Significant alterations. The analysis made it possible to find 42 genetic variants that tend to differentiate those suffering from dyslexia from those not affected. The greater the number of variants of this group present in one’s genetic makeup, the higher the risk of having dyslexia. None of them is decisive because, as he explained to the New Scientist Michelle Luciano, dyslexia “is a complex condition that as such is influenced by many genes, each of which alone has a very small effect on increasing the genetic predisposition to the disease.”

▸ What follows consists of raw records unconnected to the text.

Lemma lab_debug_settings_witness :
  cfg (fst (exec_script {["JUPYTER_LOG_LEVEL" := "WARN"]} (lab_script 4300 jovyan_home)
              (init_state fresh_home_fs))) !! "Application.log_level" = Some (PStr "WARN").
Proof.
  assert (Hr : snd (exec_script {["JUPYTER_LOG_LEVEL" := "WARN"]} (lab_script 4300 jovyan_home)
                      (init_state fresh_home_fs)) = Ok tt) by (vm_compute; reflexivity).
  destruct (lab_debug_settings 4300 jovyan_home {["JUPYTER_LOG_LEVEL" := "WARN"]}
              (init_state fresh_home_fs) _ (run_completed _ _ _ Hr)) as [H _].
  exact H.
Defined.

Lemma lab_script_at_collab lim home :
  lab_script lim home =
  ((lab_server lim ++ firstn 15 (lab_kernel_and_rest lim)) ++
   AssignIf (fun env => env_flag env "JUPYTER_ENABLE_COLLABORATION" "false")
     [("LabApp.collaborative", const (PBool true));
      ("YDocExtension.ystore_class", const (PStr "jupyter_collaboration.stores.SQLiteYStore"))] ::
   (skipn 16 (lab_kernel_and_rest lim) ++ [guarded_setup home] ++ lab_script_tail))%list.
Proof. reflexivity. Qed.

(** Real-time collaboration (lines 123-125).  After a completed evaluation
    of the lab configuration, [c.LabApp.collaborative] is [True] and
    [c.YDocExtension.ystore_class] names the SQLite store when
    [JUPYTER_ENABLE_COLLABORATION], lower-cased, is ['true']; otherwise both
    are left untouched. *)
Theorem lab_collaboration_toggle lim home env st st' :
  exec_script env (lab_script lim home) st = (st', Ok tt) ->
  cfg st' !! "LabApp.collaborative" =
    (if env_flag env "JUPYTER_ENABLE_COLLABORATION" "false" then Some (PBool true)
     else cfg st !! "LabApp.collaborative") /\
  cfg st' !! "YDocExtension.ystore_class" =
    (if env_flag env "JUPYTER_ENABLE_COLLABORATION" "false"
     then Some (PStr "jupyter_collaboration.stores.SQLiteYStore")
     else cfg st !! "YDocExtension.ystore_class").
Proof.
  rewrite lab_script_at_collab. intros Hx.
  destruct (env_flag env "JUPYTER_ENABLE_COLLABORATION" "false") eqn:Hf; split.
  - eapply assignif_survives; [exact Hx | exact Hf | left; reflexivity | | reflexivity].
    repeat constructor; set_solver.
  - eapply assignif_survives; [exact Hx | exact Hf | right; left; reflexivity | | reflexivity].
    repeat constructor; set_solver.
  - eapply exec_script_frame; [|exact Hx].
    apply script_keeps_assignif; [reflexivity | exact Hf | reflexivity].
  - eapply exec_script_frame; [|exact Hx].
    apply script_keeps_assignif; [reflexivity | exact Hf | reflexivity].
Qed.

Lemma lab_collaboration_toggle_witness :
  cfg (fst (exec_script {["JUPYTER_ENABLE_COLLABORATION" := "True"]} (lab_script 4300 jovyan_home)
              (init_state fresh_home_fs))) !! "LabApp.collaborative" = Some (PBool true).
Proof.
  assert (Hr : snd (exec_script {["JUPYTER_ENABLE_COLLABORATION" := "True"]}
                      (lab_script 4300 jovyan_home) (init_state fresh_home_fs)) = Ok tt)
    by (vm_compute; reflexivity).
  destruct (lab_collaboration_toggle 4300 jovyan_home {["JUPYTER_ENABLE_COLLABORATION" := "True"]}
              (init_state fresh_home_fs) _ (run_completed _ _ _ Hr)) as [H _].
  exact H.
Defined.
(* ------------------------------------------------------------------ *)
(** ** The object model *)

Inductive res (A : Type) : Type :=
| Ok (a : A)
| Raise (e : exn).
Arguments Ok {A} a.
Arguments Raise {A} e.

Definition bind {A B : Type} (m : res A) (f : A -> res B) : res B :=
  match m with
  | Ok a => f a
  | Raise e => Raise e
  end.

Notation "x <- m ;; f" := (bind m (fun x => f))
  (at level 61, m at next level, right associativity).

(** An element of [param_items]: a captured name (a group, possibly
    [None]) in generic and port lists, a [VhdlParameter] object (its
    address in the store) in subprogram parameter lists. *)
Inductive item : Set :=
| IStr (s : option string)
| IObj (addr : nat).

(** [class VhdlParameter]. [None] is [None]. *)
Record VhdlParameter : Set := mkParameter {
  name : item;
  mode : option string;
  data_type : option string;
  default_value : option string;
  desc : option string
}.

(** [VhdlParameter(name)], the other arguments left to their defaults. *)
Definition new_parameter (n : item) : VhdlParameter :=
  mkParameter n None None None None.

(** The dictionary [dict(sections)]: one entry per key, the last pair
    with a key gives its value. *)
Fixpoint dict_set {V : Type} (k : nat) (v : V) (d : list (nat * V))
  : list (nat * V) :=
  match d with
  | [] => [(k, v)]
  | (k', v') :: d' =>
      if k =? k' then (k, v) :: d' else (k', v') :: dict_set k v d'
  end.

Definition dict {V : Type} (pairs : list (nat * V)) : list (nat * V) :=
  fold_left (fun d kv => dict_set (fst kv) (snd kv) d) pairs [].

Fixpoint dict_get {V : Type} (k : nat) (d : list (nat * V)) : option V :=
  match d with
  | [] => None
  | (k', v) :: d' => if k =? k' then Some v else dict_get k d'
  end.

(** The classes derived from [VhdlObject]. [P] is what a list of
    parameters is for the holder: while the parse runs, a reference into
    the stores (the objects are shared and mutated); for the caller, the
    parameters themselves. *)
Inductive VhdlObject (P : Type) : Type :=
| VhdlPackage (name : option string)
| VhdlType (name : option string) (type_of : action)
    (desc : list (option string))
| VhdlSubtype (name base_type : option string) (desc : list (option string))
| VhdlConstant (name base_type : option string) (desc : list (option string))
| VhdlFunction (name : option string) (parameters : P)
    (return_type : option string) (desc : list (option string))
| VhdlProcedure (name : option string) (parameters : P)
    (desc : list (option string))
| VhdlComponent (name : option string) (ports : P) (generics : P)
    (sections : list (nat * option string)) (desc : list (option string)).
Arguments VhdlPackage {P}.
Arguments VhdlType {P}.
Arguments VhdlSubtype {P}.
Arguments VhdlConstant {P}.
Arguments VhdlFunction {P}.
Arguments VhdlProcedure {P}.
Arguments VhdlComponent {P}.

(** A list of parameters during the parse: the list [parameters] is
    rebound after each use, so it is held by value ([Items]); the lists
    [generics] and [ports] stay bound after [VhdlComponent] took them, so
    they are held by reference into the store of lists ([ListRef]); these
    two only ever hold [VhdlParameter] objects. *)
Inductive plist : Set :=
| Items (l : list item)
| ListRef (id : nat).

Inductive kind_t : Set := k_function | k_procedure | k_component.

(** The local variables of [parse_vhdl] and the two stores. *)
Record pstate : Type := mkState {
  cur_name : option string;  (* [name] *)
  cur_kind : option kind_t;  (* [kind] *)
  saved_type : option string;
  metacomments : list (option string);
  parameters : list item;
  param_items : list item;
  generics : nat;  (* [generics]: a list in [lists] *)
  ports : nat;  (* [ports]: a list in [lists] *)
  sections : list (nat * option string);
  port_param_index : nat;
  last_item : option nat;  (* an address in [heap] *)
  array_range_start_pos : nat;
  cur_mode : option (option string);  (* [mode]; [None] while unbound *)
  cur_ptype : option (option string);  (* [ptype]; [None] while unbound *)
  objects : list (VhdlObject plist);
  heap : list VhdlParameter;  (* the [VhdlParameter] objects, by address *)
  lists : list (list nat)  (* the lists bound to [generics] and [ports] *)
}.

It is not even correct to say that these alterations cause dyslexia. Rather, in people who carry them in their DNA, they can make it more likely to occur, for example under certain learning conditions. Luciano clarifies: «When one thinks of genetics, the first thing one might believe is that it is something immutable, fixed, while we know that it is not so. Genes operate within the environment, and therefore the environment is a very important factor to consider ».

Contact points. A third of the variants found were already known to researchers, because they are linked to ADHD, the Attention Deficit / Hyperactivity Disorder that involves problems with attention and concentration, impulse control and activity level.

The other variants are less well known, although some have been associated with a lower pain threshold or ambidextrousness.

One hypothesis is that these genetic variants involve an alteration of neurodevelopment, which could affect neural connectivity and give rise to dyslexia and the other conditions mentioned. However, research into the genetic underpinnings of dyslexia is still in its infancy: one day, discoveries like this could lead to genetic tests that identify the people most likely to develop it, and allow for early supportive interventions.